- THE TASK -
Word for word, restate the lines from the start of the data down to the line with "cbn [Nat.add] in", both included.

(THE DATA begins)

Lemma serialize_rows_ok rows : Forall (fun r => is_Some (t_rows t !! r)) rows -> forall b (pos : nat), (pos < length b)%nat ->
  let x := join_comma (row_json t <$> rows) in
  exists b', serialize_rows alloc a (t_fields t) rows b (Z.of_nat pos) = Ret (b', Z.of_nat (pos + length x)) /\
    (pos + length x < length b')%nat /\ take (pos + length x) b' = take pos b ++ x.
Proof using P Halloc H Ht.
  induction rows as [|r rows IH]; intros Hr b pos Hp; cbn [serialize_rows].
  { exists b. cbn. by rewrite Nat.add_0_r, app_nil_r. }
  apply Forall_cons in Hr as [[rec Hrec] Hrs]. change 0 with (Z.of_nat 0) at 1.
  rewrite (row_object_ok a t H Ht r rec Hrec (t_fields t) 0 rec ∅ eq_refl eq_refl). cbn [obind].
  assert (default [] (json_marshal (record_object (t_fields t) rec ∅)) = row_json t r) as -> by (unfold row_json; by rewrite Hrec).
  set (j := row_json t r). cbv zeta.
  assert (exists b1, (if Z.of_nat (length b) <? Z.of_nat pos + Z.of_nat (length j) + 2 then
             kept <-- go_slice b 0 (Z.of_nat pos) ;;
             Ret (splice (alloc (Z.max (Z.of_nat (length b) * 2) (Z.of_nat pos + Z.of_nat (length j) + 2))) 0
                    (take (length (alloc (Z.max (Z.of_nat (length b) * 2) (Z.of_nat pos + Z.of_nat (length j) + 2)))) kept))
           else Ret b) = Ret b1 /\ (pos + length j + 2 <= length b1)%nat /\ take pos b1 = take pos b) as (b1 & -> & Hb1 & Et1).
  { destruct (Z.ltb_spec (Z.of_nat (length b)) (Z.of_nat pos + Z.of_nat (length j) + 2)); [|exists b; split; [done|split; [lia|done]]].
    set (nb := alloc _). pose proof (Halloc (Z.max (Z.of_nat (length b) * 2) (Z.of_nat pos + Z.of_nat (length j) + 2)) ltac:(lia)) as Hn. fold nb in Hn.
    pose proof (go_slice_cell b 0 (Z.of_nat pos)) as Hgs. rewrite Z.add_0_l in Hgs. rewrite Hgs by lia. cbn [obind]. unfold cell. cbn [Z.to_nat drop]. rewrite Nat2Z.id.
    assert (length (take pos b) = pos) as Htk by (rewrite length_take; lia). rewrite (take_ge (take pos b)) by lia.
    eexists. split; [reflexivity|]. split; [rewrite length_splice; lia|]. pose proof (take_splice nb 0 (take pos b)) as Hts. rewrite Htk in Hts.
    cbn [Nat.add] in Hts. rewrite Hts by lia. done. }
  cbn [obind]. rewrite copy_at_ok by lia. cbn [obind]. assert (length (splice b1 pos j) = length b1) as Hl2 by (apply length_splice; lia).
  pose proof (take_splice b1 pos j ltac:(lia)) as Ht2. set (b2 := splice b1 pos j) in *. rewrite Et1 in Ht2.
  replace (Z.of_nat pos + Z.of_nat (length j)) with (Z.of_nat (pos + length j)) by lia.
  destruct rows as [|r' rows]; [exists b2; change (join_comma (row_json t <$> [r])) with j; split; [done|]; split; [lia|done]|].
  destruct (put_byte_ok b2 (pos + length j) 44 ltac:(lia)) as (b3 & -> & Hl3 & Ht3). cbn [obind].
  replace (Z.of_nat (pos + length j) + 1) with (Z.of_nat (S (pos + length j))) by lia.
  destruct (IH Hrs b3 (S (pos + length j)) ltac:(lia)) as (b' & Es & Hb' & Ht'). exists b'. rewrite Es.
  change (join_comma (row_json t <$> r :: r' :: rows)) with (j ++ 44 :: join_comma (row_json t <$> r' :: rows)).
  set (x := join_comma (row_json t <$> r' :: rows)) in *. rewrite length_app. cbn [length].
  replace (pos + (length j + S (length x)))%nat with (S (pos + length j) + length x)%nat by lia. split; [done|]. split; [done|].
  rewrite Ht', Ht3, Ht2. rewrite <- !app_assoc. done.
Qed.
(* ===== verification/DataCacheManagerSpec.v ===== *)
(** * The data cache refines tables of records

    Creation, dropping and expiry, and the theorem for whole sequences of
    operations. *)

From S2P Require Import Prelude Bytes Float64 Cond DataCache DataCacheTable DataCacheArena DataCacheSpec DataCacheRefine DataCacheOps DataCacheReads.

Local Open Scope Z_scope.
Local Open Scope rah_scope.

(** ** Padded strings *)

Lemma drop_zeros_replicate n s : drop_zeros (replicate n 0 ++ s) = drop_zeros s.
Proof. by induction n. Qed.

Lemma trim_pad n s : (length s <= n)%nat -> last s <> Some 0 -> trim_zeros (pad n s) = s.
Proof.
  intros Hl Hn. unfold trim_zeros, pad. rewrite take_app, (take_ge s), take_replicate by lia. rewrite reverse_app, reverse_replicate, drop_zeros_replicate.
  destruct s as [|x s _] using rev_ind; [done|]. rewrite last_snoc in Hn. rewrite reverse_snoc. destruct x; [done| |];
    cbn [drop_zeros]; by rewrite reverse_cons, reverse_involutive.
Qed.

Lemma last_pad_trim s : trim_zeros s = s \/ exists n, s = trim_zeros s ++ replicate (S n) 0.
Proof.
  induction s as [|x s IH] using rev_ind; [by left|]. unfold trim_zeros in *. rewrite reverse_snoc. destruct x as [|p|p].
  - cbn [drop_zeros]. right. destruct IH as [->|(n & E)]; [by exists 0%nat|]. exists (S n). rewrite E at 1. rewrite <- app_assoc. f_equal.
    by rewrite (replicate_S_end (S n) 0).
  - left. cbn [drop_zeros]. by rewrite reverse_cons, reverse_involutive.
  - left. cbn [drop_zeros]. by rewrite reverse_cons, reverse_involutive.
Qed.
Lemma find_sub_prefix s p i : find_sub s p = Some i -> has_prefix (drop i s) p = true.
Proof.
  revert i. induction s as [|c s IH]; intros i; cbn [find_sub].
  - destruct (has_prefix [] p) eqn:E; [|done]. by intros [= <-].
  - destruct (has_prefix (c :: s) p) eqn:E; [by intros [= <-]|]. destruct (find_sub s p) as [j|]; [|done]. intros [= <-]. cbn. by apply IH.
Qed.

Lemma find_sub_here s p : has_prefix s p = true -> find_sub s p = Some 0%nat.
Proof. intros H. destruct s; cbn [find_sub]; by rewrite H. Qed.

Lemma index_any_take s chars e : index_any s chars = Some e -> index_any (take e s) chars = None.
Proof.
  revert e. induction s as [|c s IH]; intros e; cbn [index_any]; [done|]. destruct (bool_decide (c ∈ chars)) eqn:E; [by intros [= <-]|].
  destruct (index_any s chars) as [j|] eqn:Ej; [|done]. intros [= <-]. cbn [take index_any]. rewrite E. by rewrite IH.
Qed.

Lemma has_prefix_iff s p : has_prefix s p = true <-> exists s', s = p ++ s'.
Proof.
  revert s. induction p as [|x p IH]; intros s; cbn [has_prefix]; [split; [intros _; by exists s|by destruct s]|]. destruct s as [|y s]; [split; [done|by intros [? ?]]|].
  cbn [has_prefix]. rewrite andb_true_iff, IH, Z.eqb_eq. split; [intros [-> [s' ->]]; by exists s'|intros [s' [= -> ->]]; eauto].
Qed.

Lemma var_refs_names fuel v x : x ∈ var_refs fuel v -> var_name x.
Proof.
  revert v. induction fuel as [|fuel IH]; intros v; cbn [var_refs]; [by intros ?%not_elem_of_nil|].
  destruct (find_sub v var_prefix) as [i|] eqn:Ei; [|by intros ?%not_elem_of_nil]. apply find_sub_prefix in Ei.
  destruct (index_any (drop 4 (drop i v)) terminators) as [e|] eqn:Ee.
  - intros [->|Hx]%elem_of_cons; [|by eapply IH]. apply has_prefix_iff in Ei as [s' Es]. rewrite Es in *. change (drop 4 (var_prefix ++ s')) with s' in Ee.
    split; [apply has_prefix_iff; by exists (take e s')|]. change (drop 4 (take (4 + e) (var_prefix ++ s'))) with (take e s'). by apply index_any_take.
  - intros ->%list_elem_of_singleton. done.
Qed.

Lemma var_refs_self v : var_name v -> v ∈ input_refs v.
Proof.
  intros [Hp He]. unfold input_refs. cbn [var_refs]. rewrite (find_sub_here _ _ Hp). change (drop 0 v) with v. rewrite He. by left.
Qed.

(** The budget of the scan is enough: more of it changes nothing. *)
Lemma var_refs_enough n m v : (length v < n)%nat -> (length v < m)%nat -> var_refs n v = var_refs m v.
Proof.
  revert m v. induction n as [|n IH]; intros m v Hn Hm; [lia|]. destruct m as [|m]; [lia|]. cbn [var_refs].
  destruct (find_sub v var_prefix) as [i|] eqn:Ei; [|done]. destruct (index_any (drop 4 (drop i v)) terminators) as [e|] eqn:Ee; [|done]. f_equal.
  assert (0 < length (drop i v))%nat by (apply find_sub_prefix in Ei; destruct (drop i v); [done|cbn; lia]).
  assert (length (drop (4 + e) (drop i v)) < length v)%nat by (rewrite length_drop in *; rewrite length_drop in *; lia). apply IH; lia.
Qed.

Lemma template_refs_enough n m v : (length v < n)%nat -> (length v < m)%nat -> template_refs n v = template_refs m v.
Proof.
  revert m v. induction n as [|n IH]; intros m v Hn Hm; [lia|]. destruct m as [|m]; [lia|]. cbn [template_refs].
  destruct (find_sub v (bytes_of "${")) as [i|] eqn:Ei; [|done]. destruct (find_sub (drop (i + 2) v) (bytes_of "}")) as [e|] eqn:Ee; [|done]. f_equal.
  assert (0 < length (drop i v))%nat by (apply find_sub_prefix in Ei; destruct (drop i v); [done|cbn; lia]).
  assert (length (drop (e + 1) (drop (i + 2) v)) < length v)%nat by (rewrite !length_drop in *; lia). apply IH; lia.
Qed.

(THE DATA ends)

- YOUR SOLUTION -
Lemma serialize_rows_ok rows : Forall (fun r => is_Some (t_rows t !! r)) rows -> forall b (pos : nat), (pos < length b)%nat ->
  let x := join_comma (row_json t <$> rows) in
  exists b', serialize_rows alloc a (t_fields t) rows b (Z.of_nat pos) = Ret (b', Z.of_nat (pos + length x)) /\
    (pos + length x < length b')%nat /\ take (pos + length x) b' = take pos b ++ x.
Proof using P Halloc H Ht.
  induction rows as [|r rows IH]; intros Hr b pos Hp; cbn [serialize_rows].
  { exists b. cbn. by rewrite Nat.add_0_r, app_nil_r. }
  apply Forall_cons in Hr as [[rec Hrec] Hrs]. change 0 with (Z.of_nat 0) at 1.
  rewrite (row_object_ok a t H Ht r rec Hrec (t_fields t) 0 rec ∅ eq_refl eq_refl). cbn [obind].
  assert (default [] (json_marshal (record_object (t_fields t) rec ∅)) = row_json t r) as -> by (unfold row_json; by rewrite Hrec).
  set (j := row_json t r). cbv zeta.
  assert (exists b1, (if Z.of_nat (length b) <? Z.of_nat pos + Z.of_nat (length j) + 2 then
             kept <-- go_slice b 0 (Z.of_nat pos) ;;
             Ret (splice (alloc (Z.max (Z.of_nat (length b) * 2) (Z.of_nat pos + Z.of_nat (length j) + 2))) 0
                    (take (length (alloc (Z.max (Z.of_nat (length b) * 2) (Z.of_nat pos + Z.of_nat (length j) + 2)))) kept))
           else Ret b) = Ret b1 /\ (pos + length j + 2 <= length b1)%nat /\ take pos b1 = take pos b) as (b1 & -> & Hb1 & Et1).
  { destruct (Z.ltb_spec (Z.of_nat (length b)) (Z.of_nat pos + Z.of_nat (length j) + 2)); [|exists b; split; [done|split; [lia|done]]].
    set (nb := alloc _). pose proof (Halloc (Z.max (Z.of_nat (length b) * 2) (Z.of_nat pos + Z.of_nat (length j) + 2)) ltac:(lia)) as Hn. fold nb in Hn.
    pose proof (go_slice_cell b 0 (Z.of_nat pos)) as Hgs. rewrite Z.add_0_l in Hgs. rewrite Hgs by lia. cbn [obind]. unfold cell. cbn [Z.to_nat drop]. rewrite Nat2Z.id.
    assert (length (take pos b) = pos) as Htk by (rewrite length_take; lia). rewrite (take_ge (take pos b)) by lia.
    eexists. split; [reflexivity|]. split; [rewrite length_splice; lia|]. pose proof (take_splice nb 0 (take pos b)) as Hts. rewrite Htk in Hts.
    cbn [Nat.add] in Hts. rewrite Hts by lia. done. }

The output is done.